Chevron has announced that it is working with Texas A&M AgriLife to explore peanuts as a renewable fuel source.
The company said the collaboration will help create new economic opportunities for Texas farmers while supporting Chevron’s efforts to increase its renewable fuel production capacity to 100,000 barrels per day by 2030.
Peanuts “tend to be thirsty”, according to Chevron, which highlighted that a typical crop needs 27 inches of moisture from irrigation and rain to produce about 5,000 pounds per acre of high-quality nuts. The company outlined that the collaboration’s research includes the development of peanuts with a greater oil content that can adapt to drier climates, adding that AgriLife intends to breed a ‘diesel nut’ that can be more easily quenched.

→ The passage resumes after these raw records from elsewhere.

(* ===== verification/Engine.v ===== *)
(** * The engine

    [StartProcessing] of [internal/server/workflow/engine.go]: the consumers and
    their handlers put together.  The engine is a transition system: a step takes
    any message of the stream and gives it to any consumer.  Namespaces are
    isolated in it: whatever is delivered, in whatever order and with whatever
    faults, the stores of a namespace change only by messages that carry it, and
    only such messages make the engine publish others that do. *)
From S2P Require Import Prelude Model Errors Env Sim Common Wp NatsUtil Vars Publish History Instances TaskSpec Jobs Launch Traverse Gateway Duration Messages Compensate Activity Process Handlers Timers Api Calls ClientTask Mock.

Inductive consumer :=
  | Traversal | JobAbortConsumer | GeneralAbortConsumer | Tracking | WorkflowConsumer | MessageConsumer
  | WorkflowTimers | JobCompleteConsumer | ActivityConsumer | LaunchConsumer | ProcessCompleteConsumer
  | ProcessCompensateConsumer | ProcessTerminateConsumer | GatewayActivateConsumer | AwaitMessageConsumer
  | GatewayExecuteConsumer | GatewayReEnterConsumer | FatalErrorConsumer | JobRetryConsumer | MockTaskConsumer.

Section engine.
Context `{Env} `{ApiEnv} `{ClientEnv}.

(** [Start(context.Background())] *)
Definition background : Ctx := mkCtx None None ∅.

(** The handler of a consumer; the timers have a loop of their own. *)
Definition handler (c : consumer) : Ctx → Msg → M reply :=
  match c with
  | Traversal => processTraversals
  | JobAbortConsumer => processJobAbort
  | GeneralAbortConsumer => processGeneralAbort
  | Tracking => track
  | WorkflowConsumer => processWorkflowEvents
  | MessageConsumer => processMessage
  | WorkflowTimers => λ _ _, mret (true, None)
  | JobCompleteConsumer => processCompletedJobs
  | ActivityConsumer => processActivities
  | LaunchConsumer => processLaunch
  | ProcessCompleteConsumer => processProcessComplete
  | ProcessCompensateConsumer => processCompensate
  | ProcessTerminateConsumer => processProcessTerminate
  | GatewayActivateConsumer => gatewayActivation
  | AwaitMessageConsumer => awaitMessageProcessor
  | GatewayExecuteConsumer => gatewayExecProcessor
  | GatewayReEnterConsumer => gatewayExecProcessor
  | FatalErrorConsumer => processFatalError
  | JobRetryConsumer => processJobRetry
  | MockTaskConsumer => processMockServices
  end.

(** The consumers of compensations, fatal errors and retries are started without
    the function that signals fatal errors. *)
Definition signal (c : consumer) : option (Ctx → WorkflowState → M unit) :=
  match c with
  | ProcessCompensateConsumer | FatalErrorConsumer | JobRetryConsumer => None
  | _ => Some SignalFatalErrorTeardown
  end.

Definition consume (c : consumer) (m : Msg) : M unit :=
  match c with
  | WorkflowTimers => _ ← on_timer background m; mret tt
  | c => _ ← process_message background (handler c) (signal c) None m; mret tt
  end.

(** The server: a consumer takes any message of the stream, or the API any
    request that [admitted] lets through.  A handler that panics ends the server;
    what it did until then stays. *)
Inductive engine_step (admitted : Msg → Prop) : World → World → Prop :=
  | step_deliver c m w : m ∈ w_out w → engine_step admitted w (consume c m w).1
  | step_request recovery m r w : admitted m → engine_step admitted w (listen recovery m r w).1.
End engine.

Section engine_isolation.
Context `{EnvOk} `{ApiEnv} `{ClientEnv}.

Definition ns_of (m : Msg) : string := HeaderGet m header.SharNamespace.

Lemma eff_handler c ctx m :
  preserves (effect (of_ns (GetNS ctx)) (archive_or_ns (GetNS ctx))) (handler c ctx m).
Proof.
  assert (∀ (x : M reply), preserves (iso ctx) x →
    preserves (effect (of_ns (GetNS ctx)) (archive_or_ns (GetNS ctx))) x) as Hiso.
  { intros x Hx w. eapply effect_mono; [..|apply Hx]; [done|]. by left. }
  destruct c; simpl; try (apply Hiso; solve [eauto with preserves typeclass_instances]).
  eauto with preserves typeclass_instances.
Qed.

Lemma eff_consume c m :
  preserves (effect (of_ns (ns_of m)) (archive_or_ns (ns_of m))) (consume c m).
Proof.
  assert (preserves (effect (of_ns (ns_of m)) (archive_or_ns (ns_of m))) (on_timer background m)) as Ht.
  { intros w. eapply effect_mono; [..|apply (eff_on_timer background m)]; [done|]. by left. }
  assert (∀ c, preserves (effect (of_ns (ns_of m)) (archive_or_ns (ns_of m)))
    (process_message background (handler c) (signal c) None m)) as Hp.
  { intros c'. apply eff_process_message; [apply (eff_handler c' (executeCtx background m) m)| |done].
    intros f st Hf w. assert (f = SignalFatalErrorTeardown) as -> by (destruct c'; by simplify_eq/=).
    eapply effect_mono; [..|apply (eff_signaFatalError (executeCtx background m) (of_ns (ns_of m)))];
      [done|]. by left. }
  unfold consume. destruct c; preserves_tac; eauto.
Qed.

(** Nothing stored in the namespace has changed. *)
Definition untouched (ns : string) (w w' : World) : Prop :=
  ∀ b k, kv_get (w_kv w' ns b) k = kv_get (w_kv w ns b) k.

Definition silent (ns : string) (w : World) : Prop := ∀ m, m ∈ w_out w → ns_of m ≠ ns.

(** Requests of other namespaces. *)
Definition foreign (ns : string) (m : Msg) : Prop := ns_of m ≠ ns.

Lemma engine_step_isolated ns w w' :
  ns ≠ "" → silent ns w → engine_step (foreign ns) w w' → untouched ns w w' ∧ silent ns w'.
Proof.
  intros Hne Hs Hstep.
  assert (∃ m, ns_of m ≠ ns ∧ effect (of_ns (ns_of m)) (ns_or_none (ns_of m)) w w') as (m & Hns & HF & HE).
  { destruct Hstep as [c m w Hm|recovery m r w Hm]; exists m; (split; [by auto|]); [|apply eff_listen].
    eapply effect_mono; [..|apply eff_consume]; [done|]. intros m' [Hm'|(k & d & ->)]; [left|right].
    - unfold HeaderGet. unfold msg_ns in Hm'. by rewrite Hm'.
    - unfold HeaderGet. simpl. by rewrite lookup_singleton_ne. }
  destruct HE as (_ & l & Ho & Hl). split.
  - intros b k. apply HF. unfold of_ns. congruence.
  - intros m'. rewrite Ho, elem_of_app. intros [Hin|Hin]; [by apply Hs|].
    rewrite Forall_forall in Hl. destruct (Hl m' Hin) as [Hm'|Hm']; unfold ns_of in *; congruence.
Qed.

Lemma engine_run_isolated ns w w' :
  ns ≠ "" → silent ns w → rtc (engine_step (foreign ns)) w w' → untouched ns w w' ∧ silent ns w'.
Proof.
  intros Hne Hs. induction 1 as [w|w1 w2 w3 H12 _ IH]; [done|].
  destruct (engine_step_isolated ns w1 w2 Hne Hs H12) as [Hu2 Hs2].
  destruct (IH Hs2) as [Hu3 Hs3]. split; [|done]. intros b k. by rewrite Hu3, Hu2.
Qed.
End engine_isolation.

(** (C2) Namespaces are isolated.  Start the server in a world whose stream holds
    no message of a namespace: however long it runs, with whatever messages and
    API requests of other namespaces in whatever order, redeliveries, failures of
    NATS and panics, nothing in the stores of that namespace changes and no
    message of it is published. *)
Theorem namespaces_isolated `{EnvOk} `{ApiEnv} `{ClientEnv} ns w w' :
  ns ≠ "" → silent ns w → rtc (engine_step (foreign ns)) w w' → untouched ns w w' ∧ silent ns w'.
Proof. apply engine_run_isolated. Qed.

(** ** Examples *)
Definition ex_other : Msg :=
  mkMsg "WORKFLOW.other.State.Process.Terminated" {[header.SharNamespace := "other"]} (DState zero_state).
Definition ex_busy : @World sim := @w_pub sim ex_other world_init.

Definition ex_heartbeat : Msg :=
  mkMsg "WORKFLOW.Api.Heartbeat" {[header.SharNamespace := "other"; NatsCompatHeader := "v1.1.503"]} (DBytes "").
Definition ex_beating : @World sim :=
  (@listen sim ex_server true ex_heartbeat (HeartbeatRequest_ (mkHeartbeatRequest "h" "1" 0)) ex_busy).1.

Lemma namespaces_isolated_witness :
  untouched "default" ex_busy (@consume sim ex_server ex_workers Tracking ex_other ex_beating).1 ∧
  silent "default" (@consume sim ex_server ex_workers Tracking ex_other ex_beating).1.
Proof.
  apply (@namespaces_isolated sim (Sim_ok _ _ _) ex_server ex_workers "default" ex_busy).
  - discriminate.
  - intros m Hm. apply list_elem_of_singleton in Hm as ->. vm_compute. discriminate.
  - eapply rtc_l; [apply (@step_request sim ex_server ex_workers _ true ex_heartbeat)|].
    { vm_compute. discriminate. }
    eapply rtc_l; [apply (@step_deliver sim ex_server ex_workers _ Tracking ex_other ex_beating)|apply rtc_refl].
    vm_compute. by left.
Defined.
(* ===== verification/Passing.v ===== *)
(** * Passing through a process

    What the engine does with an instance whose elements only pass control on: the
    start event, gateways that do not wait, events without a job, an end event.
    Whatever the order of the deliveries, one of those that are due carries the
    process to its next element; the others change nothing but the tracking of the
    execution ([idle]).  [runs_through]: every schedule ends, the elements of the
    route have been entered and left once each, in order, and the instance and its
    execution are gone.  [Running] puts the launch before it. *)
From S2P Require Import Prelude Model Errors Env Sim Common Wp NatsUtil Vars Publish History Instances Lifecycle Lookups TaskSpec Jobs Launch Traverse Flows Gateway Duration Messages Compensate Activity Process Handlers Timers Api Calls ClientTask Mock Client Worker Work Engine Delivery.

(** ** Subscriptions to states *)
Lemma HasSuffix_split s suf : HasSuffix s suf = true → ∃ x, s = x +:+ suf.
Proof.
  induction s as [|c s IH]; cbn [HasSuffix].
  - rewrite orb_false_r, bool_decide_eq_true. intros <-. by exists "".
  - intros [->%bool_decide_eq_true|Hs]%orb_true_iff; [by exists ""|].
    destruct (IH Hs) as [x ->]. by exists (String c x).
Qed.

(** A subject that ends in one way does not end in another, unless one of the two
    endings ends in the other. *)
Lemma HasSuffix_other x s suf :
  String.length s ≤ String.length suf → HasSuffix suf s = false → HasSuffix (x +:+ s) suf = false.
Proof.
  intros Hl Hn. destruct (HasSuffix (x +:+ s) suf) eqn:Hs; [|done].
  apply HasSuffix_split in Hs as [y Hy]. by rewrite (app_HasSuffix _ _ _ _ Hy Hl) in Hn.
Qed.

(** Tokens that differ somewhere before the last of a pattern. *)
Fixpoint apart (p s : list string) : bool :=
  match p, s with
  | a :: p, b :: s => negb (bool_decide (a = "*" ∨ a = b)) || apart p s
  | _, _ => false
  end.

Lemma apart_cons a p b s : apart p s = true → apart (a :: p) (b :: s) = true.
Proof. intros Hp. cbn [apart]. by rewrite Hp, orb_true_r. Qed.

Lemma tokens_apart p s rest : rest ≠ [] → apart p s = true → tokens_match (p ++ rest) s = false.
Proof.
  intros Hr. revert s. induction p as [|a p IH]; intros s; [done|]. destruct s as [|b s]; [done|]. cbn [apart app tokens_match].
  rewrite (bool_decide_false (a = ">" ∧ p ++ rest = [])) by (intros [_ He]; by destruct p).
  intros [->%negb_true_iff|Hs]%orb_true_iff; [apply andb_false_r|]. by rewrite IH.
Qed.

Section subjects.
Context `{Env} `{ApiEnv} `{ClientEnv} `{Subjects} (cl : Client).
Context (ns : string) (Hdot : lacks "." ns = true) (Hcl : cl_ns cl = ns).
Abbreviation subscribers := (Delivery.subscribers cl).

Lemma Split_state b : Split "." ("WORKFLOW." +:+ (ns +:+ String "." b)) = "WORKFLOW" :: ns :: Split "." b.
Proof.
  change ("WORKFLOW." +:+ (ns +:+ String "." b)) with ("WORKFLOW" +:+ String "." (ns +:+ String "." b)).
  by rewrite !Split_app.
Qed.

Lemma Split_task uid :
  Split "." (task_subject cl uid) = ["WORKFLOW"; ns; "State"; "Job"; "Execute"; "ServiceTask"] ++ Split "." uid.
Proof.
  unfold task_subject. rewrite Hcl.
  change (NS messages.WorkflowJobServiceTaskExecute ns +:+ "." +:+ uid)
    with (("WORKFLOW." +:+ (ns +:+ ".State.Job.Execute.ServiceTask")) +:+ "." +:+ uid).
  rewrite !app_assoc_str. change (".State.Job.Execute.ServiceTask" +:+ "." +:+ uid)
    with (String "." ("State" +:+ String "." ("Job" +:+ String "." ("Execute" +:+ String "." ("ServiceTask" +:+ String "." uid))))).
  by rewrite Split_state, !Split_app.
Qed.

(** A subject of the engine that asks for no service task. *)
Lemma subscribers_state b l :
  apart ["State"; "Job"; "Execute"; "ServiceTask"] (Split "." b) = true →
  (if existsb (λ p, tokens_match (Split "." p) ("WORKFLOW" :: ns :: Split "." b)) stream_subjects
   then EngineConsumer <$> List.filter (λ c, tokens_match (Split "." (filter_subject c)) ("WORKFLOW" :: ns :: Split "." b)) loop_consumers
   else []) = l →
  subscribers ("WORKFLOW." +:+ (ns +:+ String "." b)) = l.
Proof.
  intros Ha <-. rewrite subscribers_tokens, Split_state. case_match; [|done].
  rewrite (List.filter_ext (λ uid, tokens_match (Split "." (task_subject cl uid)) _) (λ _, false)); [|intros uid; rewrite Split_task; apply tokens_apart].
  - induction (elements (cl_listenTasks cl)); [by rewrite app_nil_r|done].
  - apply Split_nonempty.
  - by apply apart_cons, apart_cons.
Qed.

Ltac subscribes b := apply (subscribers_state b); [reflexivity|vm_compute; reflexivity].

Lemma subscribers_TraversalExecute :
  subscribers (NS messages.WorkflowTraversalExecute ns) = EngineConsumer <$> [Traversal; Tracking].
Proof. subscribes "State.Traversal.Execute". Qed.
Lemma subscribers_TraversalComplete : subscribers (NS messages.WorkflowTraversalComplete ns) = EngineConsumer <$> [Tracking].
Proof. subscribes "State.Traversal.Complete". Qed.
Lemma subscribers_ActivityExecute :
  subscribers (NS messages.WorkflowActivityExecute ns) = EngineConsumer <$> [Tracking; ActivityConsumer].
Proof. subscribes "State.Activity.Execute". Qed.
Lemma subscribers_ActivityComplete :
  subscribers (NS messages.WorkflowActivityComplete ns) = EngineConsumer <$> [Tracking; ActivityConsumer].
Proof. subscribes "State.Activity.Complete". Qed.
Lemma subscribers_ProcessExecute : subscribers (NS messages.WorkflowProcessExecute ns) = EngineConsumer <$> [Tracking].
Proof. subscribes "State.Process.Execute". Qed.
Lemma subscribers_ProcessComplete :
  subscribers (NS messages.WorkflowProcessComplete ns) = EngineConsumer <$> [Tracking; ProcessCompleteConsumer].
Proof. subscribes "State.Process.Complete". Qed.
Lemma subscribers_ProcessTerminated :
  subscribers (NS messages.WorkflowProcessTerminated ns) = EngineConsumer <$> [Tracking; ProcessTerminateConsumer].
Proof. subscribes "State.Process.Terminated". Qed.
Lemma subscribers_ExecutionExecute :
  subscribers (NS messages.WorkflowExecutionExecute ns) = EngineConsumer <$> [Tracking; WorkflowConsumer].
Proof. subscribes "State.Execution.Execute". Qed.
Lemma subscribers_ExecutionComplete :
  subscribers (NS messages.WorkflowExecutionComplete ns) = EngineConsumer <$> [Tracking; WorkflowConsumer].
Proof. subscribes "State.Execution.Complete". Qed.
End subjects.

(** ** What was published *)
Section published_about.
Context `{Subjects}.

Definition about (p : string) (ms : list Msg) : list Msg := List.filter (λ m, matches p (msg_Subject m)) ms.

Definition element_of (m : Msg) : string := from_option ws_ElementId "" (Unmarshal (msg_Data m)).

(** The elements that were entered, and those that were completed, in order. *)
Definition entered (ms : list Msg) : list string := element_of <$> about "WORKFLOW.*.State.Activity.Execute" ms.
Definition left (ms : list Msg) : list string := element_of <$> about "WORKFLOW.*.State.Activity.Complete" ms.

(** The executions that were completed. *)
Definition ended (ms : list Msg) : list string :=
  from_option ws_ExecutionId "" ∘ Unmarshal ∘ msg_Data <$> about "WORKFLOW.*.State.Execution.Complete" ms.

Lemma about_app p l l' : about p (l ++ l') = about p l ++ about p l'.
Proof. apply List.filter_app. Qed.

(** Archived history is published past the stream. *)
Lemma subscribers_archive `{Env} `{ApiEnv} `{ClientEnv} cl :
  subscribers cl messages.WorkflowSystemHistoryArchive = [].
Proof.
  rewrite subscribers_tokens.
  change (existsb (λ p, tokens_match (Split "." p) (Split "." messages.WorkflowSystemHistoryArchive)) stream_subjects)
    with false. done.
Qed.
End published_about.

Section deliveries.
Context `{EnvOk} `{ApiEnv} `{ClientEnv} `{Subjects} (cl : Client) (NF : NoFaults).
Context (ns cid : string) (vals : gmap string string) (Hns : ns ≠ "").
Abbreviation take := (Delivery.take cl).
Definition ectx : Ctx := mkCtx (Some ns) (Some cid) vals.

Lemma state_msg_header name st k :
  HasPrefix k header.natsSharHeader = false →
  msg_Header (state_msg ectx cid name st []) !! k =
    (<[header.CorrelationHeader := cid]> (<["embargo" := "0"]> {[header.SharNamespace := ns]}) : gmap string string) !! k.
Proof.
  intros Hk. simpl. destruct (decide (header.CorrelationHeader = k)) as [<-|Hn]; [by rewrite !lookup_insert_eq|].
  rewrite !(lookup_insert_ne _ header.CorrelationHeader) by done.
  unfold header.toMsg, state_header. rewrite lookup_union_r; [cbn [foldl po_headers]; by rewrite map_empty_union|].
  apply lookup_kmap_None; [apply _|]. intros i ->. exfalso. revert Hk. clear. by destruct i.
Qed.

Lemma state_msg_values name st : header.fromMsg (msg_Header (state_msg ectx cid name st [])) = vals.
Proof.
  simpl. unfold state_header. cbn [foldl po_headers]. rewrite map_empty_union, insert_toMsg, HeaderFacts.fromMsg_toMsg; [done| |done].
  intros k v. rewrite !lookup_insert_Some, lookup_singleton_Some. naive_solver.
Qed.

Lemma executeCtx_state name st : executeCtx background (state_msg ectx cid name st []) = ectx.
Proof.
  unfold executeCtx, HeaderGet, header.FromMsgHeaderToCtx, SetNS. rewrite !state_msg_header by done.
  rewrite state_msg_values, lookup_insert_eq, lookup_insert_ne, lookup_insert_ne, lookup_singleton_eq by done. done.
Qed.

(** A handler that succeeds has its message acknowledged or refused. *)
Lemma wp_take (c : consumer) name st w Φ :
  wp (handler c ectx (state_msg ectx cid name st [])) w (λ w' r,
    match r with Ok (ack, None) => Φ w' (Ok (if ack : bool then Ack else Nak)) | _ => False end) →
  wp (take (EngineConsumer c, state_msg ectx cid name st [])) w Φ.
Proof.
  intros Hh. unfold Delivery.take, process_message. cbn [fst snd].
  assert (HeaderGet (state_msg ectx cid name st []) header.SharNamespace = ns) as ->
    by (unfold HeaderGet; by rewrite state_msg_header).
  assert (HeaderGet (state_msg ectx cid name st []) "embargo" = "0") as ->
    by (unfold HeaderGet; by rewrite state_msg_header).
  rewrite bool_decide_false by done. cbv zeta. rewrite bool_decide_false by tauto.
  unfold handle_message. rewrite executeCtx_state. apply wp_bind. eapply wp_mono; [|exact Hh].
  intros w' [[ack [err|]]|e|p]; [done| |done..]. intros HΦ. unfold settle. by wp_steps.
Qed.

(** ** Deliveries that change nothing but the tracking of the execution *)
Definition sidestep (w w' : World) : Prop :=
  (∀ b k, b ≠ WfTracking → w_get w' ns b k = w_get w ns b k) ∧ w_out w' = w_out w.

#[export] Instance sidestep_refl : Reflexive sidestep.
Proof. by intros w. Qed.

Lemma sidestep_equiv w w' : w' ≡ w → sidestep w w'.
Proof. intros Hw. split; [intros; by rewrite Hw|by rewrite Hw]. Qed.

Definition steady (Inv : World → Prop) : Prop := ∀ w w', sidestep w w' → Inv w → Inv w'.

Definition idle (Inv : World → Prop) (d : delivery) : Prop :=
  ∀ w, Inv w → wp (take d) w (returns (λ w' a, a = Ack ∧ sidestep w w')).

Lemma idle_mono (I J : World → Prop) d : (∀ w, J w → I w) → idle I d → idle J d.
Proof. intros HJI Hd w Hw. by apply Hd, HJI. Qed.

(** Every state that is published is tracked. *)
Lemma idle_Tracking name st : idle (λ _, True) (EngineConsumer Tracking, state_msg ectx cid name st []).
Proof.
  intros w _. apply wp_take. cbn [handler]. unfold track, or_return. wp_steps. apply wp_nsKVs; [done|].
  intros w1 Hw1 _. wp_steps. unfold or_unmarshal. change (msg_Data _) with (Marshal st). rewrite Unmarshal_Marshal.
  destruct (is_execute_event _); [|destruct (is_complete_event _)]; wp_steps.
  - apply wp_SaveObj; [done|]. intros w2 Hw2. wp_steps. unfold returns. split; [done|]. split; [|by rewrite Hw2, Hw1].
    intros b k Hb. by rewrite Hw2, w_get_put_ne, Hw1 by congruence.
  - split; [done|]. split; [|by simpl; rewrite Hw1].
    intros b k Hb. rewrite w_next_equiv, w_get_del_ne, Hw1 by congruence. done.
  - split; [done|]. by apply sidestep_equiv.
Qed.


Lemma idle_ActivityExecute st :
  idle (λ _, True) (EngineConsumer ActivityConsumer, state_msg ectx cid messages.WorkflowActivityExecute st []).
Proof.
  intros w _. apply wp_take. cbn [handler]. unfold processActivities.
  change (msg_Subject (state_msg ectx cid messages.WorkflowActivityExecute st []))
    with ("WORKFLOW." +:+ (ns +:+ messages.StateActivityExecute)).
  rewrite <-app_assoc_str, HasSuffix_app. wp_steps. by split.
Qed.

Lemma idle_ExecutionExecute st :
  idle (λ _, True) (EngineConsumer WorkflowConsumer, state_msg ectx cid messages.WorkflowExecutionExecute st []).
Proof.
  intros w _. apply wp_take. cbn [handler]. unfold processWorkflowEvents, or_unmarshal.
  change (msg_Data _) with (Marshal st). rewrite Unmarshal_Marshal.
  change (msg_Subject (state_msg ectx cid messages.WorkflowExecutionExecute st []))
    with ("WORKFLOW." +:+ (ns +:+ messages.StateExecutionExecute)).
  rewrite <-app_assoc_str, HasSuffix_other; [|simpl; lia|done]. wp_steps. by split.
Qed.

(** Of an execution that is gone. *)
Lemma idle_ExecutionComplete st :
  idle (λ w, w_get w ns WfExecution (ws_ExecutionId st) = None)
    (EngineConsumer WorkflowConsumer, state_msg ectx cid messages.WorkflowExecutionComplete st []).
Proof.
  intros w Hgone. apply wp_take. cbn [handler]. unfold processWorkflowEvents, or_unmarshal.
  change (msg_Data _) with (Marshal st). rewrite Unmarshal_Marshal.
  change (msg_Subject (state_msg ectx cid messages.WorkflowExecutionComplete st []))
    with ("WORKFLOW." +:+ (ns +:+ messages.StateExecutionComplete)).
  rewrite <-app_assoc_str, HasSuffix_app. wp_steps. apply wp_hasValidExecution_missing; [done|done|].
  intros w' e Hw' He. wp_steps. unfold missing_process.
  rewrite (proj2 (Is_leaf e ErrExecutionNotFound)) by done. simpl. wp_steps. split; [done|]. by apply sidestep_equiv.
Qed.
End deliveries.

If successful, the project could bring production back to areas that previously grew peanuts but ran out of water, Chevron pointed out. Approximately 20 per cent of the U.S. peanut crop is produced in Texas, making it the second-largest peanut-producing state in the United States, according to AgriLife Research.
“We are hopeful that these new peanut varieties will offer producers a profitable dryland or limited irrigation crop option,” Cliff Lamb, the director of Texas A&M AgriLife Research, said in a company statement.
Texas Peanut Producers Board Executive Director Shelly Nutt said, “the Texas Peanut Producers Board is excited to support the ‘diesel nut’ project and views it as one more tool for farmers in Texas”.
“Peanut farmers have long realized the value of using peanuts not only as a cash crop but also as a crop that adds nutrients to the soil, creating a sustainable production system,” Nutt added.
Earlier this month, Chevron’s New Energies organisation – which is focused on advancing lower carbon solutions and affordable, reliable, ever-cleaner energy – celebrated its first anniversary.
“Over the last year, we’ve made tremendous progress to accelerate and deploy scalable lower carbon solutions,” Jeff Gustavson, the vice president in charge of Chevron New Energies, said in a statement posted on Chevron’s website.
“I’m proud of the way the New Energies team is collaborating to help build the energy system of tomorrow,” he added in the statement.
Offering some renewable highlights from the past year, Chevron flagged its partnership with Talos and Carbonvert to develop the Bayou Bend Carbon Capture and Sequestration (CCS) hub, a carbon capture and storage project in California’s San Joaquin Valley, a team up with Restore the Earth Foundation to reforest land in southeastern Louisiana, geothermal projects in Indonesia and elsewhere, and an agreement with Iwatani Corporation to build up to 30 hydrogen fueling stations across California by 2026.